> _Task objective_:
Return the lines of the data below exactly. Start at the first and end with the line containing "Finite _, Infinity => true".

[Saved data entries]
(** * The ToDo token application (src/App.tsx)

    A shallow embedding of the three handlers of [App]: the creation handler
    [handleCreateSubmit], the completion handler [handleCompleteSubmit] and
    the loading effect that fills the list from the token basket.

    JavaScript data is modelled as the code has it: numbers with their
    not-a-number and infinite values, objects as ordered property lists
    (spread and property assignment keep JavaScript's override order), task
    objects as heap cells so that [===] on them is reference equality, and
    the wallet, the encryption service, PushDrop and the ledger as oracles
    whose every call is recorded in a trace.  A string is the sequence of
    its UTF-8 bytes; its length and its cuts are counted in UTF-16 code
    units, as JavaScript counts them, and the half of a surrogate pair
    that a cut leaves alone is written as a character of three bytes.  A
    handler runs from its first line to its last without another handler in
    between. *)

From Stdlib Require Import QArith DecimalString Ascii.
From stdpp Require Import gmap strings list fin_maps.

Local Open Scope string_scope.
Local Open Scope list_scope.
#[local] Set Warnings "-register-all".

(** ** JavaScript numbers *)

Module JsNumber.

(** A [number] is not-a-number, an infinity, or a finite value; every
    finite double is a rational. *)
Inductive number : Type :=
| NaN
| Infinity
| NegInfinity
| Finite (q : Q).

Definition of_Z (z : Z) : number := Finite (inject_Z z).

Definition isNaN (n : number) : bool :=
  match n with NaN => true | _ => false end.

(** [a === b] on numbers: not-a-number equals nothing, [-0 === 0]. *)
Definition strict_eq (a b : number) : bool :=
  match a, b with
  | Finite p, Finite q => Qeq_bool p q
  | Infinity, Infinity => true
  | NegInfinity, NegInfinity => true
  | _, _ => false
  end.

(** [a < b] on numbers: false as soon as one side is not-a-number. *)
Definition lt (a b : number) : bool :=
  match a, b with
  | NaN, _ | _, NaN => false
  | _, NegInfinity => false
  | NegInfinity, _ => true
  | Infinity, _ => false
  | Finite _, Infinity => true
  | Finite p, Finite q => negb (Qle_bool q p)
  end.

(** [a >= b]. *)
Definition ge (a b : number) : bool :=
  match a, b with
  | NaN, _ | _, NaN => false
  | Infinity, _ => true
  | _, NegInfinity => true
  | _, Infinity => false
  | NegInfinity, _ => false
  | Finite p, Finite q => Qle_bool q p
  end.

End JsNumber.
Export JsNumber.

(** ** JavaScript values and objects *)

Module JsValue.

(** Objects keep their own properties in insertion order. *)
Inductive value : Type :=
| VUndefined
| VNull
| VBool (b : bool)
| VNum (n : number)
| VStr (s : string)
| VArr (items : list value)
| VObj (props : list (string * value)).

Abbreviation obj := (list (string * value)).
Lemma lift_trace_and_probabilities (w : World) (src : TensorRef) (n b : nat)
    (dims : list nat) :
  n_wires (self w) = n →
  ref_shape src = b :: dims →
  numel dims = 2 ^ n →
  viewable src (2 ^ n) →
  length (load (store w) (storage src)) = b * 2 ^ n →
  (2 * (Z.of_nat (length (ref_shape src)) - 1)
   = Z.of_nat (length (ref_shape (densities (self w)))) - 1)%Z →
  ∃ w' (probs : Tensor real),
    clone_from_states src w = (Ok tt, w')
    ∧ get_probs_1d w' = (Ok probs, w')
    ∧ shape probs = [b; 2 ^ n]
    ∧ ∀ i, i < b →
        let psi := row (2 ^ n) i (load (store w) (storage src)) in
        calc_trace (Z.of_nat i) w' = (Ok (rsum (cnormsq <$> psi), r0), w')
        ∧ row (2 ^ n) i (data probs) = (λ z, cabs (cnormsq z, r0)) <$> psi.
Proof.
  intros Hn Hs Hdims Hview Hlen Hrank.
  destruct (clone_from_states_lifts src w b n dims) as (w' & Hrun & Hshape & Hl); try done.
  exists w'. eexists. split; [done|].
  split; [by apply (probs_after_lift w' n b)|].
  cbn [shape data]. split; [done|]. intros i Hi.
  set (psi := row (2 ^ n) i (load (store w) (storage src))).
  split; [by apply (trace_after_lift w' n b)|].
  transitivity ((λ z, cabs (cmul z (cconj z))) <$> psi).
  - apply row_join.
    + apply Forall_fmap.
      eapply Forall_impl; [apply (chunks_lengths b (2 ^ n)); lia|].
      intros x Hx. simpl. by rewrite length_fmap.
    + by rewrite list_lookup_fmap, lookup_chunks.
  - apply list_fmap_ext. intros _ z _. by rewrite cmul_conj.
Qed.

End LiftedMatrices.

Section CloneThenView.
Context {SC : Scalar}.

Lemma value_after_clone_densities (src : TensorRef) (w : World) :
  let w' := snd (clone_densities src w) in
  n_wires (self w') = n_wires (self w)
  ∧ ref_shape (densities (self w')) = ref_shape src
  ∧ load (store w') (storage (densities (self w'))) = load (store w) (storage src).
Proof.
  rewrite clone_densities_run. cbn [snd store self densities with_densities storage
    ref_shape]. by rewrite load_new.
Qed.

> _Answer below_:
(** * The ToDo token application (src/App.tsx)

    A shallow embedding of the three handlers of [App]: the creation handler
    [handleCreateSubmit], the completion handler [handleCompleteSubmit] and
    the loading effect that fills the list from the token basket.

    JavaScript data is modelled as the code has it: numbers with their
    not-a-number and infinite values, objects as ordered property lists
    (spread and property assignment keep JavaScript's override order), task
    objects as heap cells so that [===] on them is reference equality, and
    the wallet, the encryption service, PushDrop and the ledger as oracles
    whose every call is recorded in a trace.  A string is the sequence of
    its UTF-8 bytes; its length and its cuts are counted in UTF-16 code
    units, as JavaScript counts them, and the half of a surrogate pair
    that a cut leaves alone is written as a character of three bytes.  A
    handler runs from its first line to its last without another handler in
    between. *)

From Stdlib Require Import QArith DecimalString Ascii.
From stdpp Require Import gmap strings list fin_maps.

Local Open Scope string_scope.
Local Open Scope list_scope.
#[local] Set Warnings "-register-all".

(** ** JavaScript numbers *)

Module JsNumber.

(** A [number] is not-a-number, an infinity, or a finite value; every
    finite double is a rational. *)
Inductive number : Type :=
| NaN
| Infinity
| NegInfinity
| Finite (q : Q).

Definition of_Z (z : Z) : number := Finite (inject_Z z).

Definition isNaN (n : number) : bool :=
  match n with NaN => true | _ => false end.

(** [a === b] on numbers: not-a-number equals nothing, [-0 === 0]. *)
Definition strict_eq (a b : number) : bool :=
  match a, b with
  | Finite p, Finite q => Qeq_bool p q
  | Infinity, Infinity => true
  | NegInfinity, NegInfinity => true
  | _, _ => false
  end.

(** [a < b] on numbers: false as soon as one side is not-a-number. *)
Definition lt (a b : number) : bool :=
  match a, b with
  | NaN, _ | _, NaN => false
  | _, NegInfinity => false
  | NegInfinity, _ => true
  | Infinity, _ => false
  | Finite _, Infinity => true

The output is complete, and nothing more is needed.